= Article 155 of the Constitution of Spain =

Article 155 of the Constitution of Spain grants the government of Spain a coercive mechanism to force an autonomous community to comply with the law when it severely contravenes the Constitution of Spain or other laws, or when its actions seriously threaten the general interest of Spain. The article is inspired by the mechanism of "federal coercion" (Bundeszwang) provided in article 37 of the Basic Law of the Federal Republic of Germany.

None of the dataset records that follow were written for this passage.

(* ===== verification/Prelude.v ===== *)
(** * loadtests: a verification development

    loadtests runs load tests from throw-away cloud machines.  A user sends a request
    with [schedulerctl] (src/cmd/schedulerctl) to the scheduler ([schedulerd],
    src/cmd/schedulerd, src/scheduler).  The scheduler checks the Lua script, computes
    how many executors the rate needs, creates a droplet for each and waits until the
    [executord] on it registers (src/executor/cmd/executord).  It then sends each executor
    a Run command with its share of the rate.  An executor (src/executor/controller)
    checks the command, starts workers, and feeds them jobs at a growing rate; a worker
    runs the script once per job in a fresh Lua program (src/executor/engine) and records
    metrics, which are written to InfluxDB in its line protocol
    (src/executor/persister and the vendored InfluxDB client).

    ** Conventions

    A Go call returns an [outcome]: a value, an error, or a panic.  Integers are [Z] with
    the wrap-around of their width written out, [float64] is IEEE-754 binary64
    ([SpecFloat]), conversions are those of amd64.  Goroutines, channels, locks and
    [select] are labelled transition systems: a label is one scheduling choice or one
    answer of the world, the step function is executable, and the theorems quantify over
    all label sequences ([run] below).  What is not code of the repository (the network,
    JSON, the cloud) is a class or an argument; so is the Lua VM in the parts that use the
    engine, and LuaEngine puts the engine on the machine.

    ** Parts

    - Prelude, GoNum, FloatFacts, GoFmt, Strconv: outcomes, runs, Go's integers and
      floats and how they are printed and parsed.  FloatFacts proves what the truncation
      of a product and the ceiling of a quotient give.
    - Messages: the structs of the two services (executor/pb, scheduler/pb) and
      [verifyCommand] (executor_grpc_listener.go).
    - Dispatch, DispatchFacts, DispatchProps: [runScript] of controller.go and [execute] of
      worker.go.  State [sys]: the dispatcher's program counter and variables, the job
      channel as a count, the tickers, workers, flushes and the wait group.  No schedule
      panics, jobs are conserved, the rate is bounded and grows as computed, nothing runs
      after the return, and once told to stop every schedule ends.
    - LineProtocol, LineFacts, LineScan, LineBody: encoding of points and the
      parser of a write body (models/points.go, pkg/escape).  What the client writes is
      read back, or refused when a field has no value.
    - Metrics, Collect, Persist: the metrics of a worker
      (metrics_gatherer.go), their collection while workers report ([getBatchPoints]), and
      the way of a batch through [sendBatchPoints], the persister and the client
      (client.go).  Points are neither lost nor duplicated; a batch arrives whole or not
      at all.
    - Engine, EngineFacts, EngineProps: lua.go, engine.go and http_binding.go.  A
      Lua function is a tree of its interactions with the host; the stack of [runSteps] is
      kept with its indices, and [Execute_spec] refines it to "each step gets the result
      of the one before".
    - Job: one job of a worker and the checks of [RunInstructions].
    - ExecGrpc, Controller: registration, [ExecuteCommand], [listenForHalt], the start of
      executord; [RunInstructions], and that OK means the last batch was persisted.
    - SchedDB, SchedDBProps: the scheduler's database of waiting droplets, the goroutines
      of [LaunchExecutors] and racing registrations (db.go).  Counts, leaks, and when the
      lock is lost.
    - Executors: [each] and the operations on all executors (db.go).
    - SchedServer: the handlers of server.go, the phases a client sees, the shares of the
      rate, and how they fit the checks of the executors; all executors of a load test
      together stay within the requested maximum.
    - Ctl: the request and the output of schedulerctl, the settings of schedulerd.
    - Proto, ProtoFacts, Wire: the protobuf wire format as far as the messages of the two
      services use it (golang/protobuf/proto), and their fields and oneof (executor/pb,
      scheduler/pb).  [Message] is the interface, [LawfulMessage] its laws; every message
      is read back as it was written, and decoding is safe on all bytes, which is what the
      other parts assume of a received message ([params_typed], [req_typed]).
    - Flow, Transfer, TransferProps: one stream of a gRPC connection from client to server
      (grpc/transport).  Flow has the quota pools, the inbound flows (control.go) and the
      receive buffer (transport.go); Transfer interleaves [http2Client.Write], the frames
      on the wire, [http2Server.handleData], the reads of the handler, and the window
      updates on their way back.  The state [xfer] keeps the program counter of [Write],
      both pools, both flows, the buffers and what is on the wire.  No schedule loses,
      repeats or reorders a byte, breaks a limit, runs forever or gets stuck.
    - Grpc, GrpcFacts, Delivery: messages on a stream and the unary call at the server
      (rpc_util.go, server.go).  Delivery puts Transfer, the framing and the protobuf
      messages together: the handler receives the messages that were sent.
    - Frames, FramesProps: writing and reading of HTTP/2 frames (x/net/http2/frame.go),
      and that the frames of Transfer are such.
    - Huffman, HuffmanFacts, Hpack, HpackFacts, HpackProps: the coding of headers
      (x/net/http2/hpack), with the tables of both sides.  What is encoded is decoded, for
      any sequence of blocks and changes of size; decoding arbitrary bytes is safe but for
      one panic that is stated.
    - Metadata, Headers, Calls, CallsProps: how a gRPC call is opened,
      answered and ended with headers (grpc/metadata, transport/http_util.go, and the
      parts of http2_client.go and http2_server.go that send and take headers): requests
      reach the server with method, timeout and metadata, and the status comes back.
    - ClientConn, ClientConnProps: the connection of a client and its unary calls (grpc:
      clientconn.go, picker.go, call.go, and the state of an http2Client).  The state
      [clientSys] keeps the state of the connection, its channels and transports, the goroutine that
      dials and watches, and the calls of [Invoke].  No channel is closed twice and no
      transport leaked; a call sends its request once on each transport at most, again when
      one breaks; after [Close] all comes to rest.
    - Ctx, CtxFacts, CtxInv, CtxProps: contexts (x/net/context/context.go) in a store with
      sharing; calls of cancel functions, timers and creations are steps that interleave.
      A cancellation reaches all descendants, has a cause, and settles.
    - LuaInstr, LuaTable, LuaTableProps, LuaLength, LuaScan, LuaScanProps, LuaTokens: parts
      of the Lua implementation (Shopify/go-lua): the words of the machine
      (instructions.go), tables with their array and map (tables.go, types.go), and the
      scanner (scanner.go) as a monad over its state.  A table is a map; its length is a
      border; the scanner ends on every text and reads back what is written.
    - LuaProto, LuaCode, LuaParser: the compiler (code.go, parser.go, parts of types.go).  A
      [parser] is the scanner, the functions that are open with the code made so far, and
      the labels and variables in scope; [parsing] is the monad over it.  Every method of a
      function or of the parser is an action of the same name; the nonterminals are tied in
      [grammar].
    - LuaState, LuaCall, LuaVM, LuaLoad: the machine (vm.go, stack.go, debug.go,
      tag_methods.go, parts of types.go and lua.go).  An [lstate] is the stack, the calls in
      progress and the heap of tables, closures, upvalues and prototypes; [lua] is the monad
      over it, which ends with a value, an error that [protect] recovers, a panic that it
      does not, or without fuel.  What the functions of Go that it calls keep outside of it
      is its [World], any type.  Instructions are the [exec_] definitions, [call_] ties
      calls from Go to them, [run_text] compiles and runs a text.
    - LuaVMFacts, LuaRun, LuaExamples: what the machine keeps and computes:
      captured variables, results of calls, concatenation, the loss of a metamethod, and
      whole programs, some of which show where it differs from Lua.
    - LuaArith, LuaGen, LuaReads, LuaStraight, LuaWhole: compiler and machine together, for
      programs of local variables bound to arithmetic and a result.  LuaArith says how a
      program is written and what it means; LuaGen what the methods of code.go leave in
      the code, the registers and the constants; LuaReads follows the descent of parser.go
      on an expression, LuaStraight its statements, up to the prototype of the text;
      LuaWhole runs that prototype.  [straight_line_programs]: the text, compiled and run,
      returns what it means.
    - LuaApi, LuaAux, LuaApiProps: what functions of Go do to the machine: the API (lua.go),
      the checks of arguments with their messages, metatables and tables of functions
      (auxiliary.go), and what [Info] says of a call (debug.go).  For such a function its
      part of the stack is a list ([stack_operations]).
    - LuaEngine, LuaEngineProps: the engine once more (lua.go, http_binding.go), each
      function as the calls of the API that it is written as, with the variables of the
      program as the world of the machine.  [steps_on_machine] refines the assignments and
      readings of steps of Engine to it, through metatables and errors, and whole scripts
      are run.

    ** Bounds and fuel

    The retry loop has fuel for its twelve attempts and [sendBatchPoints_attempts] shows
    that they are enough.  The scanners of the line protocol recurse on the text or take
    its length as fuel; the round trips show that it is enough.  A varint has ten bytes;
    [unmarshalType] and [skip] take the length of the buffer as fuel, which
    [decoding_safe] shows to be enough: running out would be a panic.  The Huffman loops
    have fuel for the bits of a word, the writers of headers for the length of the buffer
    ([decoder_safe], [requests_received]).  The methods of a context climb to smaller
    indices, a cancellation descends at most the length of the store
    ([cancellation_reaches]).  The search for the length of a table doubles and halves an
    integer of 64 bits in 65 rounds ([length_is_border]); the loops of the scanner take the
    bytes left and two more ([scanner_total]).  A jump list is walked for at most the
    instructions that there are; [grammar] has two rounds for each of the 200 levels that
    [enterLevel] allows.  The machine takes one unit for each instruction of an [execute] and
    for each level of calls from Go: a program that needs more has no result ([Diverge]),
    the theorems about single instructions need none, and [straight_line_programs] gives
    the units that its programs need.  Its bounds are those of the compiler: 200 local
    variables, 200 levels of nesting, 255 registers, and 256 constants in the operand of an
    instruction.  Every other loop is structural, or a
    transition system without fuel.

    ** Left out

    Of Lua the libraries, none of which the engine opens, precompiled chunks, coroutines,
    hooks, and of the API what the engine has no use for: user values, upvalues of other
    functions, tracebacks, unsigned numbers and files.  The theorems on a whole execution are
    proved against the class of Engine, those on steps also on the machine.
    The powers of numbers are a class, [GoMath].  Of gRPC and HTTP/2 settings, pings, credentials,
    the closing of connections by the server, and the server and transport of x/net/http2, which gRPC does
    not use; reflection and the rest of protobuf; the DigitalOcean clients, flag parsing, logging
    and terraform; the test programs executor-client and influx-client; real time, which
    appears only as ticks, timeouts and readings of a clock.  A script that never ends
    has no interaction tree. *)
From Stdlib Require Import ZArith Lia.
From stdpp Require Export base option list gmap strings.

This legal provision became notable after it was activated by the Spanish Senate to dismiss the Government of Catalonia and dissolve the Parliament of Catalonia after the proclamation of a Catalan declaration of independence on 27 October 2017. The Constitutional Court ruled the declaration to be null and void, an opinion shared by a significant number of legal scholars. The declaration was not recognized by the international community.

In a ruling issued on 5 July 2019, the Constitutional Court established that Article 155 is an "exceptional and subsidiary remedy" that must be limited in time. There is no possibility of a general and permanent suspension of self-government, as it would contravene the right to autonomy guaranteed in the Constitution.

1. If an Autonomous Community does not fulfil the obligations imposed upon it by the Constitution or other laws, or acts in a way seriously prejudicing the general interests of Spain, the Government, after lodging a complaint with the President of the Autonomous Community and failing to receive satisfaction therefore, may, following approval granted by an absolute majority of the Senate, take the measures necessary in order to compel the latter forcibly to meet said obligations, or in order to protect the above-mentioned general interests.

2. With a view to implementing the measures provided in the foregoing clause, the Government may issue instructions to all the authorities of the Autonomous Communities.

Article 155 of the Spanish Constitution.